A total of 108 countries have signed the 2008 Convention on Cluster Munitions, which was opened for signature in December 2008. Tunisia is the 42nd among countries that signed the treaty to ratify the convention, which prohibits the use, production, transfer, and stockpiling of cluster munitions. The convention entered into force on August 1, and its first formal meeting of states parties will be in Vientiane, Laos on November 9 through 12. Since it entered into force, states may no longer sign, but must accede, which is essentially a one-step process equivalent to signature and ratification.
“Civilians in several Middle Eastern countries have suffered terribly from the destruction caused by cluster munitions,” Whitson said. “The more governments join the ban, the less likely these weapons will cause further harm.”
Cluster munitions have been used in more than 30 countries since the end of World War II, including in Iraq, Lebanon, Kuwait, Israel, Saudi Arabia, Syria, Libya and in the territory of Western Sahara, causing ongoing devastation and loss even long after the conflicts that led to their use have ended.
Israel, Egypt, and Iran also have produced cluster munitions, and Israel and Egypt have exported them.
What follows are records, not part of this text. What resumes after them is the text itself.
(* ===== verification/GoJSON.v ===== *)
(** * JSON values as Go holds them

    [any] is what an [any] of the modelled code may hold: what encoding/json puts
    into it, and the [int64] and [json.Number] the code passes around.  A decoded
    document has its numbers as [AnyNumber]; unmarshalling into [any] without
    UseNumber makes float64 of them.  Parsing JSON text itself is not modelled: the
    functions take the decoded document, or the decoder's error. *)

From S2P Require Export GoNumbers.

Local Open Scope string_scope.
Local Open Scope Z_scope.
Local Open Scope list_scope.

Inductive any : Type :=
| AnyNil
| AnyBool (b : bool)
| AnyString (s : string)
| AnyFloat (f : float64)
| AnyInt (z : Z)
| AnyNumber (text : string)
| AnyList (l : list any)
| AnyMap (m : list (string * any)).

(** ** [fmt.Sprint] *)

(** The significant digits of a float64 and the power of ten of the last. *)
Definition float_digits (m e : Z) (f : float64) : Z * Z := shortest 20 m e (first_precision m e) f.

Definition two_digits (n : Z) : string := if n <? 10 then ("0" ++ decimal_text n)%string else decimal_text n.

(** [%v] of a float64: the shortest digits, with an exponent below -4 and from 21. *)
Definition Sprint_float (f : float64) : string :=
  match f with
  | S754_finite neg m e =>
      let '(n, k) := float_digits (Zpos m) e (S754_finite false m e) in
      let digits := decimal_text n in
      let exponent := Z.of_nat (String.length digits) - 1 - k in
      if (exponent <? -4) || (20 <? exponent) then
        let rest := String.substring 1 (String.length digits) digits in
        ((if neg then "-" else "") ++ String.substring 0 1 digits ++ (if bool_decide (rest = "") then "" else "." ++ rest)
         ++ "e" ++ (if (exponent <? 0)%Z then "-" else "+") ++ two_digits (Z.abs exponent))%string
      else FormatFloat f
  | _ => FormatFloat f
  end.

Definition entry_less (a b : string * string) : bool := string_less (fst a) (fst b).

Fixpoint Sprint (v : any) : string :=
  match v with
  | AnyNil => "<nil>"
  | AnyBool b => if b then "true" else "false"
  | AnyString s => s
  | AnyFloat f => Sprint_float f
  | AnyInt z => pretty z
  | AnyNumber text => text
  | AnyList l => ("[" ++ String.concat " " (map Sprint l) ++ "]")%string
  | AnyMap m =>
      ("map[" ++ String.concat " "
         (map (fun e => (fst e ++ ":" ++ snd e)%string)
            (sort_slice entry_less (map (fun e => (fst e, Sprint (snd e))) m))) ++ "]")%string
  end.

(** ** Reading a document *)

(** [data["key"]] of a map: nil without the key; a key given twice has its last value. *)
Definition map_entry (m : list (string * any)) (key : string) : any :=
  from_option snd AnyNil (last (List.filter (fun e => bool_decide (fst e = key)) m)).

(** The value for a struct field: keys are compared without case, and null leaves
    the field as it was. *)
Definition is_null (v : any) : bool := match v with AnyNil => true | _ => false end.
Definition struct_field (m : list (string * any)) (name : string) : any :=
  from_option snd AnyNil (last (List.filter (fun e => EqualFold (fst e) name && negb (is_null (snd e))) m)).

(** Unmarshalling into [any]: every number must be a float64. *)
Fixpoint numbers_fit (v : any) : bool :=
  match v with
  | AnyNumber text => snd (ParseFloat text)
  | AnyList l => forallb numbers_fit l
  | AnyMap m => forallb (fun e => numbers_fit (snd e)) m
  | _ => true
  end.
Fixpoint with_floats (v : any) : any :=
  match v with
  | AnyNumber text => AnyFloat (fst (ParseFloat text))
  | AnyList l => AnyList (map with_floats l)
  | AnyMap m => AnyMap (map (fun e => (fst e, with_floats (snd e))) m)
  | v => v
  end.

Definition UnmarshalTypeError : go_error := Errorf "json: cannot unmarshal %s into Go value of type %s".

(** A [map[string]any]; null is the nil map. *)
Definition as_map (doc : any) : result go_error (list (string * any)) :=
  match doc with
  | AnyNil => Ok []
  | AnyMap _ =>
      if numbers_fit doc then match with_floats doc with AnyMap m => Ok m | _ => Ok [] end
      else Err UnmarshalTypeError
  | _ => Err UnmarshalTypeError
  end.

(** The fields of a struct, before their types are looked at. *)
Definition as_struct (doc : any) : result go_error (list (string * any)) :=
  match doc with
  | AnyNil => Ok []
  | AnyMap m => Ok m
  | _ => Err UnmarshalTypeError
  end.

Definition as_string (v : any) : result go_error string :=
  match v with
  | AnyNil => Ok ""
  | AnyString s => Ok s
  | _ => Err UnmarshalTypeError
  end.

Definition as_int64 (v : any) : result go_error Z :=
  match v with
  | AnyNil => Ok 0
  | AnyNumber text => let '(z, ok) := ParseInt text in if ok then Ok z else Err UnmarshalTypeError
  | _ => Err UnmarshalTypeError
  end.

(** A slice: each element decoded by [f]. *)
Fixpoint all_ok {A B} (f : A → result go_error B) (l : list A) : result go_error (list B) :=
  match l with
  | [] => Ok []
  | a :: rest =>
      match f a, all_ok f rest with
      | Ok b, Ok bs => Ok (b :: bs)
      | Err e, _ => Err e
      | _, Err e => Err e
      end
  end.
Definition as_slice {B} (f : any → result go_error B) (v : any) : result go_error (list B) :=
  match v with
  | AnyNil => Ok []
  | AnyList l => all_ok f l
  | _ => Err UnmarshalTypeError
  end.
(* ===== verification/Timeframe.v ===== *)
(** * Timeframes and their buckets (internal/timeframe)

    [Frame] lists the names of [Order]; [Normalize] is the only way from a
    string to a [Frame], so a function whose Go version starts with
    [tf = MustNormalize(tf)] takes a [Frame]: the panic of [MustNormalize] is
    [Normalize] returning an error at the caller, never a value.

    [grid f k] is the specification: the start of the [k]-th bucket of
    timeframe [f].  The lemmas show that [FloorStartMS], [NextStartMS],
    [PreviousStartMS] and [EndMS] navigate this grid. *)

From S2P Require Export GoStrings Calendar.

Local Open Scope string_scope.
Local Open Scope Z_scope.

Definition MinuteMS : Z := 60000.
Definition HourMS : Z := 3600000.
Definition DayMS : Z := 86400000.

Inductive Frame : Set :=
| F1m | F5m | F15m | F30m
| F1H | F2H | F4H | F6H | F12H
| F1D | F2D | F3D | F5D
| F1W | F2W | F1M | F3M.

#[export] Instance Frame_eq_dec : EqDecision Frame.
Proof. solve_decision. Defined.

Definition Order : list Frame :=
  [F1m; F5m; F15m; F30m;
   F1H; F2H; F4H; F6H; F12H;
   F1D; F2D; F3D; F5D;
   F1W; F2W; F1M; F3M].

Definition frame_name (f : Frame) : string :=
  match f with
  | F1m => "1m" | F5m => "5m" | F15m => "15m" | F30m => "30m"
  | F1H => "1H" | F2H => "2H" | F4H => "4H" | F6H => "6H" | F12H => "12H"
  | F1D => "1D" | F2D => "2D" | F3D => "3D" | F5D => "5D"
  | F1W => "1W" | F2W => "2W" | F1M => "1M" | F3M => "3M"
  end.

Definition fixedMinuteFrames (f : Frame) : option Z :=
  match f with
  | F1m => Some 1 | F5m => Some 5 | F15m => Some 15 | F30m => Some 30
  | F1H => Some 60 | F2H => Some 120 | F4H => Some 240 | F6H => Some 360 | F12H => Some 720
  | _ => None
  end.

Definition dayFrames (f : Frame) : option Z :=
  match f with F1D => Some 1 | F2D => Some 2 | F3D => Some 3 | F5D => Some 5 | _ => None end.
(* ===== verification/Settings.v ===== *)
(** * The configuration (internal/config/config.go)

    [Load] as a function of the environment.  A timeframe that is not one of the
    known names makes it panic ([None]); the disabled one is left out.  The
    timeframes that remain are normalised names, so they are [Frame]s. *)

From Stdlib Require Import Ascii.
From S2P Require Export GoNumbers Timeframe.

Local Open Scope string_scope.
Local Open Scope Z_scope.
Local Open Scope list_scope.

Module ExchangeConfig.
Record ExchangeConfig : Type := mk {
  Name : string; MarketType : string; RestURL : string; WSURL : string; Enabled : bool; SubscriptionChunkSize : Z }.
End ExchangeConfig.
Notation ExchangeConfig := ExchangeConfig.ExchangeConfig.

Module Config.
Record Config : Type := mk {
  HTTPAddr : string; RedisURL : string; MySQLDSN : string; UseMemory : bool; RecentCacheLimit : Z;
  Timeframes : list Frame; DashboardDir : string; EnableMockSymbols : bool; EnableCollector : bool;
  EnableKlineGuardian : bool; KlineGuardianObserveFinalBars : bool; KlineGuardianAuditIntervalSeconds :
  Z; KlineGuardianWindowMinutes : Z; KlineGuardianDelaySeconds : Z; KlineGuardianSymbolsPerRun : Z;
  KlineGuardianMaxInflightPerExchange : Z; KlineGuardianRequestDelayMS : Z; KlineGuardianBinanceRPS : Z;
  KlineGuardianOKXRPS : Z; KlineGuardianSymbolMaxAgeSeconds : Z; KlineGuardianDailyAuditEnabled : bool;
  KlineGuardianDailyAuditSeconds : Z; KlineGuardianDailyAuditDays : Z; KlineGuardianDailyLookbackDays :
  Z; KlineGuardianMinuteDayAuditEnabled : bool; KlineGuardianMinuteDayOffsetMinutes : Z;
  KlineGuardianMinuteDayRequestRPS : Z; KlineGuardianMinuteRetrySeconds : Z; EnableCorporateAction :
  bool; CorporateActionPollSeconds : Z; CorporateActionMaxAttempts : Z; CorporateActionRetryBaseSeconds
  : Z; CorporateActionJobsPerRun : Z; CorporateActionRequestDelayMS : Z; CorporateActionAnchorSeconds :
  Z; CorporateActionAnchorSymbolsPerRun : Z; FeishuWebhookURL : string; EnableHealthMonitor : bool;
  MonitorP1AlertsEnabled : bool; MonitorEvaluationSeconds : Z; MonitorDailyReportHour : Z;
  MonitorMarketReportIntervalMinutes : Z; MonitorRedisEnabled : bool; MonitorIntegrityIntervalSeconds :
  Z; MonitorIntegritySymbolsPerRun : Z; MonitorIntegrityTimeframes : list Frame; MonitorDiskPath :
  string; SymbolRefreshIntervalSeconds : Z; EnableSymbolSnapshots : bool; SymbolSnapshotIntervalSeconds
  : Z; ReconnectBaseDelaySeconds : Z; ReconnectMaxDelaySeconds : Z; CollectorWSPingIntervalSeconds : Z;
  CollectorWSPongWaitSeconds : Z; Exchanges : list ExchangeConfig }.
End Config.
Notation Config := Config.Config.

(** [strconv.Atoi]. *)
Definition Atoi (s : string) : option Z :=
  let '(n, ok) := ParseInt s in if ok then Some n else None.

(** [errors.Is(err, ErrDisabledTimeframe)]. *)
Definition disabled (frame : string) : bool :=
  match ValidateForExchange "" frame with Err (DisabledTimeframe _ _) => true | _ => false end.

(** [MustNormalize]; [None] is its panic. *)
Definition must_normalize (frame : string) : option Frame :=
  match Normalize frame with Ok f => Some f | Err _ => None end.

(** The frames of a list that [Load] keeps: no blank, no disabled one. *)
Definition kept_frames (raw : string) : list string :=
  List.filter (fun frame => negb (bool_decide (frame = "")) && negb (disabled frame))
    (TrimSpace <$> split_on ","%char raw).

Definition add_once (out : list Frame) (f : Frame) : list Frame := if bool_decide (f ∈ out) then out else out ++ [f].

Definition normalizedTimeframes (raw : string) : option (list Frame) :=
  frames ← mapM must_normalize (kept_frames raw); Some (foldl add_once [] frames).

Section environment.
(** [os.Getenv]: the empty string when a variable is not set. *)
Context (Getenv : string → string).

Definition env (name fallback : string) : string :=
  let value := Getenv name in if bool_decide (TrimSpace value = "") then fallback else value.

Definition envInt (name : string) (fallback : Z) : Z :=
  let value := TrimSpace (Getenv name) in
  if bool_decide (value = "") then fallback else default fallback (Atoi value).

Definition envBool (name : string) (fallback : bool) : bool :=
  let value := TrimSpace (ToLower (Getenv name)) in
  if bool_decide (value = "") then fallback else bool_decide (value ∈ ["1"; "true"; "yes"; "on"]).

Definition mysqlDSNFromEnv : string :=
  let user := env "MYSQL_USER" "root" in
  let password := Getenv "MYSQL_PASSWORD" in
  let host := env "MYSQL_HOST" "127.0.0.1" in
  let port := env "MYSQL_PORT" "3306" in
  let database := env "MYSQL_DATABASE" "crypto_ticket" in
  (user ++ ":" ++ password ++ "@tcp(" ++ host ++ ":" ++ port ++ ")/" ++ database ++ "?parseTime=true")%string.

Definition enabledExchangeSet : gset string :=
  list_to_set (List.filter (fun name => negb (bool_decide (name = "")))
    ((fun item => ToLower (TrimSpace item)) <$> split_on ","%char (env "ENABLED_EXCHANGES" "binance,okx"))).

Definition loadExchangeConfigs : list ExchangeConfig :=
  let enabled name := bool_decide (name ∈ enabledExchangeSet) in
  [ {| ExchangeConfig.Name := "binance";
       ExchangeConfig.MarketType := env "BINANCE_KIND" "um_futures";
       ExchangeConfig.RestURL := env "BINANCE_REST_URL" "https://fapi.binance.com";
       ExchangeConfig.WSURL := env "BINANCE_WS_URL" "wss://fstream.binance.com/market";
       ExchangeConfig.Enabled := enabled "binance" && envBool "BINANCE_ENABLED" true && envBool "BINANCE_UM_ENABLED" true;
       ExchangeConfig.SubscriptionChunkSize := envInt "BINANCE_SUBSCRIPTION_CHUNK_SIZE" 50 |};
    {| ExchangeConfig.Name := "binance";
       ExchangeConfig.MarketType := env "BINANCE_COIN_KIND" "coin_futures";
       ExchangeConfig.RestURL := env "BINANCE_COIN_REST_URL" "https://dapi.binance.com";
       ExchangeConfig.WSURL := env "BINANCE_COIN_WS_URL" "wss://dstream.binance.com/ws";
       ExchangeConfig.Enabled := enabled "binance" && envBool "BINANCE_ENABLED" true && envBool "BINANCE_COIN_ENABLED" false;
       ExchangeConfig.SubscriptionChunkSize := envInt "BINANCE_COIN_SUBSCRIPTION_CHUNK_SIZE" 50 |};
    {| ExchangeConfig.Name := "okx";
       ExchangeConfig.MarketType := ToUpper (env "OKX_KIND" "swap");
       ExchangeConfig.RestURL := env "OKX_REST_URL" "https://www.okx.com";
       ExchangeConfig.WSURL := env "OKX_WS_URL" "wss://ws.okx.com:8443/ws/v5/public";
       ExchangeConfig.Enabled := enabled "okx" && envBool "OKX_ENABLED" true;
       ExchangeConfig.SubscriptionChunkSize := envInt "OKX_SUBSCRIPTION_CHUNK_SIZE" 120 |} ].

Definition Load : option Config :=
  outFrames ← mapM must_normalize (kept_frames (env "MARKET_TIMEFRAMES" (String.concat "," (frame_name <$> Order))));
  integrityFrames ← normalizedTimeframes (env "MONITOR_INTEGRITY_TIMEFRAMES" "15m,30m,1H,4H,1D,2D,1W");
  let enableCollector := envBool "ENABLE_COLLECTOR" false in
  Some
    {|Config.HTTPAddr := env "HTTP_ADDR" "127.0.0.1:8088";
         Config.RedisURL := env "REDIS_URL" "redis://127.0.0.1:6379/0";
         Config.MySQLDSN := env "MYSQL_DSN" mysqlDSNFromEnv;
         Config.UseMemory := envBool "USE_MEMORY_STORE" true;
         Config.RecentCacheLimit := envInt "RECENT_CACHE_LIMIT" 300;
         Config.Timeframes := outFrames;
         Config.DashboardDir := env "DASHBOARD_DIR" "./web/dist";
         Config.EnableMockSymbols := envBool "ENABLE_MOCK_SYMBOLS" (negb enableCollector);
         Config.EnableCollector := enableCollector;
         Config.EnableKlineGuardian := envBool "ENABLE_KLINE_GUARDIAN" false;
         Config.KlineGuardianObserveFinalBars := envBool "KLINE_GUARDIAN_OBSERVE_FINAL_BARS" false;
         Config.KlineGuardianAuditIntervalSeconds := envInt "KLINE_GUARDIAN_AUDIT_INTERVAL_SECONDS" 120;
         Config.KlineGuardianWindowMinutes := envInt "KLINE_GUARDIAN_WINDOW_MINUTES" 30;
         Config.KlineGuardianDelaySeconds := envInt "KLINE_GUARDIAN_DELAY_SECONDS" 120;
         Config.KlineGuardianSymbolsPerRun := envInt "KLINE_GUARDIAN_SYMBOLS_PER_RUN" 0;
         Config.KlineGuardianMaxInflightPerExchange := envInt "KLINE_GUARDIAN_MAX_INFLIGHT_PER_EXCHANGE" 8;
         Config.KlineGuardianRequestDelayMS := envInt "KLINE_GUARDIAN_REQUEST_DELAY_MS" 100;
         Config.KlineGuardianBinanceRPS := envInt "KLINE_GUARDIAN_BINANCE_RPS" 8;
         Config.KlineGuardianOKXRPS := envInt "KLINE_GUARDIAN_OKX_RPS" 5;
         Config.KlineGuardianSymbolMaxAgeSeconds := envInt "KLINE_GUARDIAN_SYMBOL_MAX_AGE_SECONDS" 600;
         Config.KlineGuardianDailyAuditEnabled := envBool "KLINE_GUARDIAN_DAILY_AUDIT_ENABLED" true;
         Config.KlineGuardianDailyAuditSeconds := envInt "KLINE_GUARDIAN_DAILY_AUDIT_SECONDS" 3600;
         Config.KlineGuardianDailyAuditDays := envInt "KLINE_GUARDIAN_DAILY_AUDIT_DAYS" 7;
         Config.KlineGuardianDailyLookbackDays := envInt "KLINE_GUARDIAN_DAILY_LOOKBACK_DAYS" 300;
         Config.KlineGuardianMinuteDayAuditEnabled := envBool "KLINE_GUARDIAN_MINUTE_DAY_AUDIT_ENABLED" true;
         Config.KlineGuardianMinuteDayOffsetMinutes := envInt "KLINE_GUARDIAN_MINUTE_DAY_OFFSET_MINUTES" 30;
         Config.KlineGuardianMinuteDayRequestRPS := envInt "KLINE_GUARDIAN_MINUTE_DAY_RPS" 1;
         Config.KlineGuardianMinuteRetrySeconds := envInt "KLINE_GUARDIAN_MINUTE_RETRY_SECONDS" 15;
         Config.EnableCorporateAction := envBool "ENABLE_CORPORATE_ACTION" false;
         Config.CorporateActionPollSeconds := envInt "CORPORATE_ACTION_POLL_SECONDS" 15;
         Config.CorporateActionMaxAttempts := envInt "CORPORATE_ACTION_MAX_ATTEMPTS" 5;
         Config.CorporateActionRetryBaseSeconds := envInt "CORPORATE_ACTION_RETRY_BASE_SECONDS" 60;
         Config.CorporateActionJobsPerRun := envInt "CORPORATE_ACTION_JOBS_PER_RUN" 1;
         Config.CorporateActionRequestDelayMS := envInt "CORPORATE_ACTION_REQUEST_DELAY_MS" 100;
         Config.CorporateActionAnchorSeconds := envInt "CORPORATE_ACTION_ANCHOR_SECONDS" 60;
         Config.CorporateActionAnchorSymbolsPerRun := envInt "CORPORATE_ACTION_ANCHOR_SYMBOLS_PER_RUN" 1;
         Config.FeishuWebhookURL := env "FEISHU_WEBHOOK_URL" "";
         Config.EnableHealthMonitor := envBool "ENABLE_HEALTH_MONITOR" enableCollector;
         Config.MonitorP1AlertsEnabled := envBool "MONITOR_P1_ALERTS_ENABLED" false;
         Config.MonitorEvaluationSeconds := envInt "MONITOR_EVALUATION_SECONDS" 15;
         Config.MonitorDailyReportHour := envInt "MONITOR_DAILY_REPORT_HOUR" 9;
         Config.MonitorMarketReportIntervalMinutes := envInt "MONITOR_MARKET_REPORT_INTERVAL_MINUTES" 30;
         Config.MonitorRedisEnabled := envBool "MONITOR_REDIS_ENABLED" true;
         Config.MonitorIntegrityIntervalSeconds := envInt "MONITOR_INTEGRITY_INTERVAL_SECONDS" 600;
         Config.MonitorIntegritySymbolsPerRun := envInt "MONITOR_INTEGRITY_SYMBOLS_PER_RUN" 50;
         Config.MonitorIntegrityTimeframes := integrityFrames;
         Config.MonitorDiskPath := env "WATCHDOG_DISK_PATH" ".";
         Config.SymbolRefreshIntervalSeconds := envInt "SYMBOL_REFRESH_INTERVAL_SECONDS" 120;
         Config.EnableSymbolSnapshots := envBool "ENABLE_SYMBOL_SNAPSHOTS" enableCollector;
         Config.SymbolSnapshotIntervalSeconds := envInt "SYMBOL_SNAPSHOT_INTERVAL_SECONDS" 120;
         Config.ReconnectBaseDelaySeconds := envInt "RECONNECT_BASE_DELAY_SECONDS" 1;
         Config.ReconnectMaxDelaySeconds := envInt "RECONNECT_MAX_DELAY_SECONDS" 60;
         Config.CollectorWSPingIntervalSeconds := envInt "COLLECTOR_WS_PING_INTERVAL_SECONDS" 20;
         Config.CollectorWSPongWaitSeconds := envInt "COLLECTOR_WS_PONG_WAIT_SECONDS" 60;
         Config.Exchanges := loadExchangeConfigs |}.
End environment.

(** ** What is loaded *)

(** A variable is read the same whatever blanks surround it, and one that does not
    parse counts as not set. *)
Lemma envInt_invalid Getenv name fallback : Atoi (TrimSpace (Getenv name)) = None → envInt Getenv name fallback = fallback.
Proof. intros H. unfold envInt. cbv zeta. rewrite H. by case_bool_decide. Qed.

Lemma kept_enabled raw frame : frame ∈ kept_frames raw → disabled frame = false.
Proof.
  intros H. apply list_elem_of_In, List.filter_In in H as [_ H]. zbool. done.
Qed.

Lemma normalized_enabled frame f : disabled frame = false → must_normalize frame = Some f → f ≠ F3D.
Proof.
  unfold disabled, must_normalize, ValidateForExchange. destruct (Normalize frame) as [g|] eqn:E; [|done].
  intros H [= ->] ->. unfold Normalize in E. destruct (List.find _ _) as [g|] eqn:Ef; [|done].
  injection E as ->. apply List.find_some in Ef as [_ Ef]. apply String.eqb_eq in Ef. subst frame. done.
Qed.

Lemma mapM_enabled raw out : mapM must_normalize (kept_frames raw) = Some out → F3D ∉ out.
Proof.
  intros H Hin. apply mapM_Some in H. apply list_elem_of_lookup in Hin as [i Hi].
  destruct (Forall2_lookup_r _ _ _ _ _ H Hi) as (frame & Hf & Hn).
  apply list_elem_of_lookup_2 in Hf. eapply normalized_enabled; [by eapply kept_enabled|done|done].
Qed.

Lemma elem_of_add_once f frames out : f ∈ foldl add_once out frames ↔ f ∈ out ∨ f ∈ frames.
Proof.
  revert out. induction frames as [|g frames IH]; intros out; simpl; [set_solver|]. rewrite IH. unfold add_once.
  case_bool_decide; set_solver.
Qed.

Lemma add_once_NoDup frames out : NoDup out → NoDup (foldl add_once out frames).
Proof.
  revert out. induction frames as [|g frames IH]; intros out H; simpl; [done|]. apply IH. unfold add_once.
  case_bool_decide; [done|]. apply NoDup_app. split; [done|]. split; [set_solver|]. apply NoDup_singleton.
Qed.

(** No configuration holds the disabled timeframe, the integrity timeframes are
    distinct, and an exchange is enabled only if it is listed. *)
Lemma load_enabled Getenv cfg :
  Load Getenv = Some cfg →
  F3D ∉ cfg.(Config.Timeframes) ∧ F3D ∉ cfg.(Config.MonitorIntegrityTimeframes) ∧
  NoDup cfg.(Config.MonitorIntegrityTimeframes) ∧
  (∀ e, e ∈ cfg.(Config.Exchanges) → e.(ExchangeConfig.Enabled) = true → e.(ExchangeConfig.Name) ∈ enabledExchangeSet Getenv).
Proof.
  unfold Load, normalizedTimeframes. intros H.
  destruct (mapM _ (kept_frames (env Getenv "MARKET_TIMEFRAMES" _))) as [frames|] eqn:E1; [|done]. simpl in H.
  destruct (mapM _ (kept_frames (env Getenv "MONITOR_INTEGRITY_TIMEFRAMES" _))) as [checked|] eqn:E2; [|done]. simpl in H.
  injection H as <-. cbn [Config.Timeframes Config.MonitorIntegrityTimeframes Config.Exchanges].
  apply mapM_enabled in E1, E2. split_and!; [done| |by apply add_once_NoDup, NoDup_nil_2|].
  - rewrite elem_of_add_once. set_solver.
  - intros e He Hen. unfold loadExchangeConfigs in He. apply list_elem_of_In in He as [<-|[<-|[<-|[]]]];
      cbn [ExchangeConfig.Enabled ExchangeConfig.Name] in *; zbool; by bprop.
Qed.

(** Nothing set: the collector is off, the mock symbols on, every enabled timeframe
    is served. *)
Example load_defaults :
  option_map (fun cfg => (cfg.(Config.Timeframes), cfg.(Config.EnableMockSymbols), cfg.(Config.RecentCacheLimit),
                          ExchangeConfig.Enabled <$> cfg.(Config.Exchanges))) (Load (fun _ => ""))
  = Some (SupportedForExchange "", true, 300, [true; false; true]).
Proof. vm_compute. reflexivity. Qed.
At least 14 countries from the region are believed to stockpile cluster munitions, including Algeria, Bahrain, Egypt, Iran, Israel, Jordan, Kuwait, Libya, Morocco, Oman, Qatar, Saudi Arabia, United Arab Emirates, and Yemen.
Tunisia was the first country from North Africa to sign the convention, on January 12, 2009. Tunisia is not believed to have used, produced, stockpiled, or transferred cluster munitions.
The Convention on Cluster Munitions represents a major advance in protecting civilians both during and after armed conflict, Human Rights Watch said. In addition to banning cluster munitions, it requires the clearance of affected areas within 10 years and destruction of stockpiled weapons within eight years, and includes provisions to help affected nations with clearance and victim assistance.